You wonder if it’s anxiety, being a Highly Sensitive Person, or a combination, and either way, you long to feel more at peace in your life.
You are a deep thinker, a deep feeler, people and places leave you feeling overwhelmed and you need down time to recharge after. If you move from activity to activity you become frazzled. You may have been called “too sensitive” or “too much” growing up, or by partners, friends or colleagues. These words my have consciously or unconsciously followed you to this point in your life. You may believe there is something wrong with you, and you may hide parts of yourself in an effort to make others in your life feel more comfortable. The reality is that things affect you deeply because you are wired to feel deeply, and so boundaries, self-care and knowing yourself well are critical for HSPs.
You get in your head about how you said what you said, if you hurt their feelings, or came across in a way that you had not intended and this leaves you wondering, until the next similar incident happens. You find yourself in this attempted mind-reading position often. You identify as an over-thinker, you are an over-giver, an over-empathizer. There isn’t much left in you for you anymore. Let’s change that together.
You may wonder if you are good enough at your job. You make a big effort to be a kind person, a good human, you try to get things as “right” as possible. You sometimes put off tasks because you know your own standard for how it should turn out is unattainable in reality. The way that you exist day to day has you feeling exhausted.
You easily notice how people around you are feeling and you feel good when you can be helpful and giving. You naturally look out for loved ones, your boss, colleagues, strangers, pets, animals…and you are exhausted from taking the back seat, and you wonder when it will be your turn to receive.
You would like to dive in and understand your patterns, and then get busy breaking them. You may already know your attachment style, and you want to make changes so that you are no longer drawn to people whom you notice string you along with only breadcrumbs, take forever to get back to you, and will rarely let you in fully and consistently. You want to understand what happened in your life that brought you to this way of existing in love or even friendships, and then use that awareness and the coping tools that you’ve learned to stop painful patterns once and for all.
Imagine readily nurturing yourself and feeling whole as you are. Imagine saying what you want and need in your relationships with a deep knowing that you deserve it.

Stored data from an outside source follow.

(* ===== verification/TgsHeader.v ===== *)
(** * The header of a TGS request

    Models [krb5-kdc/src/issue/kdc_util.rs] up to the accepted header and the
    lookups of [tgs_req.rs] before the checks: the presented ticket and its key,
    the authenticator with its checksum over the request body, the server and the
    referral to another realm, and the second ticket. *)

From S2P Require Import Prelude StateErr Etype Primitives Utf8 Ops Prf Name EncList Time Kdc Lockout KdcPolicy PMap Pac Transit Pwqual Store Messages Exchange AuthData PacSign PacVerify S4u Fast Preauth Hints Reply.

Record HeaderTgt := mkHeader {
  h_ap : ApReq;
  h_enc_tkt : EncTicketPart;
  h_tgt_key : Key.ProtocolKey;
  h_session : Key.ProtocolKey;
  h_authenticator : Authenticator;
  h_realm : bytes;
  h_server : Principal;
}.

Definition process_tgs (code : Z) : KdcError := proto code "PROCESS_TGS".

Definition ADDRTYPE_NETBIOS : Z := 0x14.

Definition HostAddress_eqb (a b : HostAddress) : bool :=
  (addr_type a =? addr_type b) && bool_decide (address a = address b).

Definition address_search (addr : HostAddress) (list : option (list HostAddress)) : bool :=
  match list with
  | None => true
  | Some l =>
      match l with
      | [a] => (addr_type a =? ADDRTYPE_NETBIOS) || HostAddress_eqb a addr
      | _ => existsb (fun a => HostAddress_eqb a addr) l
      end
  end.

(** [sort_unstable_by(|a, b| b.cmp(a))] with [dedup]: the versions, highest first. *)
Fixpoint insert_desc (v : Z) (l : list Z) : list Z :=
  match l with
  | [] => [v]
  | w :: ws => if v =? w then l else if w <? v then v :: l else w :: insert_desc v ws
  end.

Definition kvnos_desc (p : Principal) : list Z := foldr (fun k l => insert_desc (kvno k) l) [] (keys p).

Definition crypto_err {A} (r : result Error A) : result KdcError A := map_err CryptoErr r.

Section TgsHeader.
Context `{KdcStore} `{World} `{Codecs} {Prim : Primitives}.

Fixpoint find_at (p : Principal) (search : option EncryptionType) (vs : list Z) : option KeyEntry :=
  match vs with
  | [] => None
  | v :: vs => match Keys.find_enctype policy p search v with Ok k => Some k | Err _ => find_at p search vs end
  end.

Definition find_server_key (p : Principal) (search : option EncryptionType) (v : Z)
    : result KdcError (Key.ProtocolKey * Z) :=
  let found := if v =? 0 then find_at p search (kvnos_desc p)
               else match Keys.find_enctype policy p search v with Ok k => Some k | Err _ => None end in
  let? k := ok_or found (process_tgs err.GENERIC) in
  if match search with Some want => negb (bool_decide (want = ke_etype k)) | None => false end
  then Err (process_tgs err.GENERIC)
  else Ok (key k, kvno k).

(** One attempt of the loop: the ticket part with its key, or the refusal; and the
    version that was tried. *)
Definition try_tgt (ap : ApReq) (p : Principal) (tkt_etype : EncryptionType) (search : option EncryptionType) (v : Z)
    : result KdcError (EncTicketPart * Key.ProtocolKey) * Z :=
  match find_server_key p search v with
  | Ok (k, found) =>
      (if Keys.etype_permitted policy tkt_etype then
         match Ops.decrypt_enc_data k ku.TICKET (ed_etype (tkt_enc_part (ap_ticket ap))) (cipher (tkt_enc_part (ap_ticket ap))) with
         | Ok plain => match decode (A := EncTicketPart) plain with
                       | Ok part => Ok (part, k)
                       | Err _ => Err (process_tgs err.GENERIC)
                       end
         | Err DesBadParity | Err DesWeakKey => Err (process_tgs err.GENERIC)
         | Err _ => Err (process_tgs err.BAD_INTEGRITY)
         end
       else Err (process_tgs err.GENERIC), found)
  | Err e => (Err e, v)
  end.

(** The loop: a ticket without a key version is tried with up to three. *)
Fixpoint try_tgts (tries : nat) (ap : ApReq) (p : Principal) (tkt_etype : EncryptionType)
    (search : option EncryptionType) (v : Z) : result KdcError (EncTicketPart * Key.ProtocolKey) :=
  let (r, found) := try_tgt ap p tkt_etype search v in
  match r with
  | Ok x => Ok x
  | Err e =>
      if negb (default 0 (ed_kvno (tkt_enc_part (ap_ticket ap))) =? 0) || (found <=? 1) then Err e
      else match tries with
           | O => Err e
           | S tries => try_tgts tries ap p tkt_etype search (found - 1)
           end
  end.

Definition decrypt_presented_tgt (ap : ApReq) (tkt_etype : EncryptionType)
    : result KdcError (EncTicketPart * Key.ProtocolKey * Principal) :=
  let t := ap_ticket ap in
  let? ticket_realm := utf8_realm (tkt_realm t) in
  let? p := fetch (lookup_principal_id (tkt_sname t) ticket_realm) in
  let? p := ok_or p (process_tgs err.S_PRINCIPAL_UNKNOWN) in
  if attr p KDB_DISALLOW_ALL_TIX || attr p KDB_DISALLOW_SVR then Err (process_tgs err.S_PRINCIPAL_UNKNOWN)
  else
    let local_tgs := PrincipalName.is_local_tgs_principal (tkt_sname t) ticket_realm in
    let search := if local_tgs then None else Some tkt_etype in
    let? (part, k) := try_tgts 2 ap p tkt_etype search (default 0 (ed_kvno (tkt_enc_part t))) in
    Ok (part, k, p).

(** The checksum of the authenticator over the request body. *)
Definition check_body_checksum (session : Key.ProtocolKey) (a : Authenticator) (body_der : bytes) : result KdcError unit :=
  match auth_cksum a with
  | None => Err (process_tgs err.INAPP_CKSUM)
  | Some ck =>
      if negb (cksumtype_is_known (cksumtype ck)) then Err (process_tgs err.SUMTYPE_NOSUPP)
      else if negb (cksumtype_is_coll_proof (cksumtype ck)) then Err (process_tgs err.INAPP_CKSUM)
      else
        map_err (fun e => match e with
                          | UnsupportedChecksum _ | BadChecksumSize => process_tgs err.GENERIC
                          | _ => process_tgs err.BAD_INTEGRITY
                          end)
          (Ops.verify_checksum_type session ku.TGS_REQ_AUTH_CKSUM body_der (cksumtype ck) (checksum ck))
  end.

Definition process_tgs_header (ap_raw body_der : bytes) (sender : option HostAddress) : M HeaderTgt :=
  let! ap := lift (map_err (fun e => match e with BadPvno => process_tgs err.BAD_PVNO | Malformed => process_tgs err.GENERIC end)
                     (decode (A := ApReq) ap_raw)) in
  if Flags.bit (ap_options ap) ap_bit.USE_SESSION_KEY || Flags.bit (ap_options ap) ap_bit.MUTUAL_REQUIRED
  then lift (Err (process_tgs err.POLICY))
  else
    let! header_realm := lift (utf8_realm (tkt_realm (ap_ticket ap))) in
    let! tkt_etype := crypto (from_iana_or_known (ed_etype (tkt_enc_part (ap_ticket ap)))) in
    let! (enc_tkt, tgt_key, header_server) := lift (decrypt_presented_tgt ap tkt_etype) in
    let! session := crypto (protocol_key (tp_key enc_tkt)) in
    let a := ap_authenticator ap in
    let! auth_plain := crypto (Ops.decrypt_enc_data session ku.TGS_REQ_AUTHENTICATOR (ed_etype a) (cipher a)) in
    let! authenticator := lift (map_err (fun _ => process_tgs err.GENERIC) (decode (A := Authenticator) auth_plain)) in
    let! auth_realm := lift (utf8_realm (auth_crealm authenticator)) in
    let! tkt_crealm := lift (utf8_realm (tp_crealm enc_tkt)) in
    do! lift (if negb (PrincipalName.principal_compare (auth_cname authenticator) auth_realm (tp_cname enc_tkt) tkt_crealm)
              then Err (process_tgs err.BADMATCH) else Ok tt);
    do! lift (match sender with
              | Some remote => if negb (address_search remote (tp_caddr enc_tkt)) then Err (process_tgs err.BADADDR) else Ok tt
              | None => Ok tt
              end);
    do! lift (map_err process_tgs (check_transited enc_tkt header_realm));
    let! t := now in
    do! lift (KdcPolicy.check_header_times_rd_req t (policy_part enc_tkt));
    do! lift (match negotiate_ap_req_etypes authenticator (keytype (tp_key enc_tkt)) permitted_list with
              | Some _ => Ok tt
              | None => Err (process_tgs err.GENERIC)
              end);
    let! fx := lift (map_err process_tgs
                       (find_ad (tp_authorization_data enc_tkt) (auth_authorization_data authenticator) pa.AD_FX_ARMOR)) in
    do! lift (match fx with [] => Ok tt | _ => Err (process_tgs err.POLICY) end);
    do! lift (check_body_checksum session authenticator body_der);
    ret (mkHeader ap enc_tkt tgt_key session authenticator header_realm header_server).

(** ** The server *)

Definition lookup_svc_princ (n : PrincipalName) : result KdcError (option Principal) :=
  match fetch_name n with
  | Ok v => Ok v
  | Err (Protocol code _ e_data) =>
      Err (if code =? err.SVC_UNAVAILABLE then Protocol code (Some "LOOKING_UP_SERVER"%string) e_data
           else proto err.S_PRINCIPAL_UNKNOWN "LOOKING_UP_SERVER")
  | Err _ => Err (proto err.S_PRINCIPAL_UNKNOWN "LOOKING_UP_SERVER")
  end.

(** [list.split(|c| c.is_ascii_whitespace() || c == ',').any(|t| t == item)]. *)
Definition is_list_separator (c : Z) : bool := bool_decide (c ∈ [0x20; 0x09; 0x0a; 0x0c; 0x0d; 0x2c]).

Fixpoint split_list (s : Name.ustr) : list Name.ustr :=
  match s with
  | [] => [[]]
  | c :: s => if is_list_separator c then [] :: split_list s
              else match split_list s with t :: ts => (c :: t) :: ts | [] => [[c]] end
  end.

Definition in_list (l item : Name.ustr) : bool :=
  match l with [] => false | _ => bool_decide (item ∈ split_list l) end.

Definition ANY : Name.ustr := EncList.lit "*".

Definition component_chars (n : PrincipalName) (i : nat) : Name.ustr :=
  default [] (Utf8.lossy_chars_of <$> PrincipalName.name_string n !! i).

Definition is_referral_req (body : KdcReqBody) (n : PrincipalName) : bool :=
  if negb (opt body flag_bit.CANONICALIZE) || opt body flag_bit.ENC_TKT_IN_SKEY
     || negb (length (PrincipalName.name_string n) =? 2)%nat
  then false
  else
    let stype := component_chars n 0 in
    let hostbased := host_based_services settings in
    let no_ref := no_host_referral settings in
    let allowed :=
      if PrincipalName.name_type n =? PrincipalName.NT_UNKNOWN then in_list hostbased stype || in_list hostbased ANY
      else (PrincipalName.name_type n =? PrincipalName.NT_SRV_HST) || (PrincipalName.name_type n =? PrincipalName.NT_SRV_INST) in
    allowed && (negb (in_list no_ref stype) && negb (in_list no_ref ANY)).

(** The realm is from the configuration, whose names are strings. *)
Definition find_referral_tgs (body : KdcReqBody) (n : PrincipalName) (req_realm : bytes) : result KdcError PrincipalName :=
  let refused := proto err.S_PRINCIPAL_UNKNOWN "LOOKING_UP_SERVER" in
  if negb (is_referral_req body n) then Err refused
  else
    let host := component_chars n 1 in
    if negb (existsb (Z.eqb 0x2e) host) || is_numeric_address host then Err refused
    else
      let? other := ok_or (realm_for_host host) refused in
      if bool_decide (other = []) || bool_decide (other = req_realm) then Err refused
      else Ok (PrincipalName.krbtgt other).

(** The loop over the hops, nearest to the far realm first. *)
Fixpoint first_hop (hops : list bytes) : result KdcError Principal :=
  match hops with
  | [] => Err (proto err.S_PRINCIPAL_UNKNOWN "UNKNOWN_SERVER")
  | inst :: hops =>
      let? hop := ok_or (try_krbtgt inst) (proto err.S_PRINCIPAL_UNKNOWN "UNKNOWN_SERVER") in
      let? p := lookup_svc_princ hop in
      match p with Some p => Ok p | None => first_hop hops end
  end.

Definition find_alternate_tgs (n : PrincipalName) : result KdcError Principal :=
  let far := match PrincipalName.name_string n !! 1%nat with Some s => Utf8.from_utf8_lossy s | None => [] end in
  first_hop (rev (drop 1 (Transit.walk_realm_tree (capaths settings) store_realm far))).

Definition no_referral_option (body : KdcReqBody) : bool := non_tgt_or_u2u body.

Definition search_sprinc (requested : PrincipalName) (req_realm : bytes) (body : KdcReqBody) : result KdcError Principal :=
  let? found := lookup_svc_princ requested in
  match found with
  | Some p => Ok p
  | None =>
      if no_referral_option body then Err (proto err.S_PRINCIPAL_UNKNOWN "LOOKING_UP_SERVER")
      else if PrincipalName.is_cross_tgs_principal requested req_realm then find_alternate_tgs requested
      else
        let? reftgs := find_referral_tgs body requested req_realm in
        let? found := lookup_svc_princ reftgs in
        match found with Some p => Ok p | None => find_alternate_tgs reftgs end
  end.

Definition tgs_issuing_referral (requested : PrincipalName) (req_realm : bytes) (resolved : Principal) : bool :=
  PrincipalName.is_cross_tgs_principal (name resolved) (realm resolved)
  && negb (PrincipalName.principal_compare (name resolved) (realm resolved) requested req_realm).

Definition tgs_header_is_crossrealm (header_server_realm sprinc_realm : bytes) : bool :=
  negb (bool_decide (header_server_realm = sprinc_realm)).

(** ** The second ticket *)

Definition decrypt_2ndtkt (req : TgsReq) (local_tgt : option Principal) : result KdcError (option SecondTicket) :=
  let body := req_body (tgs_req req) in
  if negb (opt body flag_bit.CNAME_IN_ADDL_TKT) && negb (opt body flag_bit.ENC_TKT_IN_SKEY) then Ok None
  else
    match additional_tickets body with
    | Some (extra :: _) =>
        let enc := tkt_enc_part extra in
        let? stkt_realm := utf8_realm (tkt_realm extra) in
        let? server := fetch (lookup_principal_id (tkt_sname extra) stkt_realm) in
        let? server := ok_or server (proto err.S_PRINCIPAL_UNKNOWN "2ND_TKT_SERVER") in
        if attr server KDB_DISALLOW_ALL_TIX || attr server KDB_DISALLOW_SVR
        then Err (proto err.S_PRINCIPAL_UNKNOWN "2ND_TKT_SERVER")
        else
          let? tkt_etype := map_err (fun _ => proto err.GENERIC "2ND_TKT_SERVER") (from_iana_or_known (ed_etype enc)) in
          let? (k, _) := map_err (with_status "2ND_TKT_SERVER")
                           (find_server_key server (Some tkt_etype) (default 0 (ed_kvno enc))) in
          let? plain := map_err (fun _ => proto err.BAD_INTEGRITY "2ND_TKT_DECRYPT")
                          (Ops.decrypt_enc_data k ku.TICKET (ed_etype enc) (cipher enc)) in
          let? part := map_err (fun _ => proto err.BAD_INTEGRITY "2ND_TKT_DECRYPT") (decode (A := EncTicketPart) plain) in
          if PrincipalName.is_krbtgt (tkt_sname extra) then
            let? pac := map_err (with_status "2ND_TKT_PAC") (get_verified_pac part k server None) in
            Ok (Some (mkSecond part server pac))
          else
            let? tgt := ok_or local_tgt (proto err.GENERIC "GET_LOCAL_TGT") in
            let? pac := map_err (with_status "2ND_TKT_PAC") (get_verified_pac part k server (Some tgt)) in
            Ok (Some (mkSecond part server pac))
    | _ => Ok None
    end.

Definition get_2ndtkt_enctype (body : KdcReqBody) (st : SecondTicket) : result KdcError (option EncryptionType) :=
  let n := keytype (tp_key (st_part st)) in
  let? e := map_err (fun _ => proto err.ETYPE_NOSUPP "BAD_ETYPE_IN_2ND_TKT") (EType.known n) in
  Ok (if bool_decide (n ∈ body_etype body) then Some e else None).

Definition u2u_from_stkt (st : SecondTicket) : result KdcError (Key.ProtocolKey * Z * EncryptionType) :=
  let? k := crypto_err (protocol_key (tp_key (st_part st))) in
  Ok (k, 0, Key.etype k).

(** The client of the header, for the error of a refused request. *)
Definition tgs_header_client (req : TgsReq) : option PrincipalName :=
  raw ← find_pa (padata (tgs_req req)) pa.TGS_REQ;
  match decode (A := ApReq) raw with
  | Ok ap =>
      if Flags.bit (ap_options ap) ap_bit.USE_SESSION_KEY || Flags.bit (ap_options ap) ap_bit.MUTUAL_REQUIRED then None
      else
        match from_iana_or_known (ed_etype (tkt_enc_part (ap_ticket ap))) with
        | Ok e => match decrypt_presented_tgt ap e with
                  | Ok (enc_tkt, _, _) => Some (tp_cname enc_tkt)
                  | Err _ => None
                  end
        | Err _ => None
        end
  | Err _ => None
  end.

End TgsHeader.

Therapy can change how you think, feel, and engage with the world around you. You can be more calm, more confident, more boundaries, and increase and change how you love and care for yourself, resulting in changes to how you expect others to love and care for you. Imagine just knowing that you have to meet your needs before you can nurture others, and without all of the guilt. It takes work in and out of therapy, and you are worthy of your time and effort to get closer every day to a life that you love.
You can enjoy your own company and praise yourself internally; you may still enjoy words of affirmation from others, but you also can skillfully do it yourself.
You can develop strategies to calm your inner critic and have a greater awareness of what you are thinking about that makes you feel down, and so you can use strategies to challenge the thoughts that you are thinking that keep you in old patterns that are so painful. You can learn to embrace and love your sensitivity.
I work with you to get an understanding of what you would like to be different, and then, together, take steps to get you there. It does take hard work and a commitment to using the tools outside of therapy, and I’ve seen many people change their lives significantly in beautiful ways that they love.
In therapy with me, we get clear on what goals you have, triggers that occur in your life resulting in pain, teach coping tools and strategies for THINKING differently and DOING differently as an HSP, and understand how the ways that you grew up are still with you and showing up in your life today.
My style is a combination of therapy approaches -it is more present and solution-focused than it is processing the past, but understanding your past is also important. What happened to you in the past is relevant and meaningful information, and so is what’s happening to you right now, and understanding your plans and dreams for your future.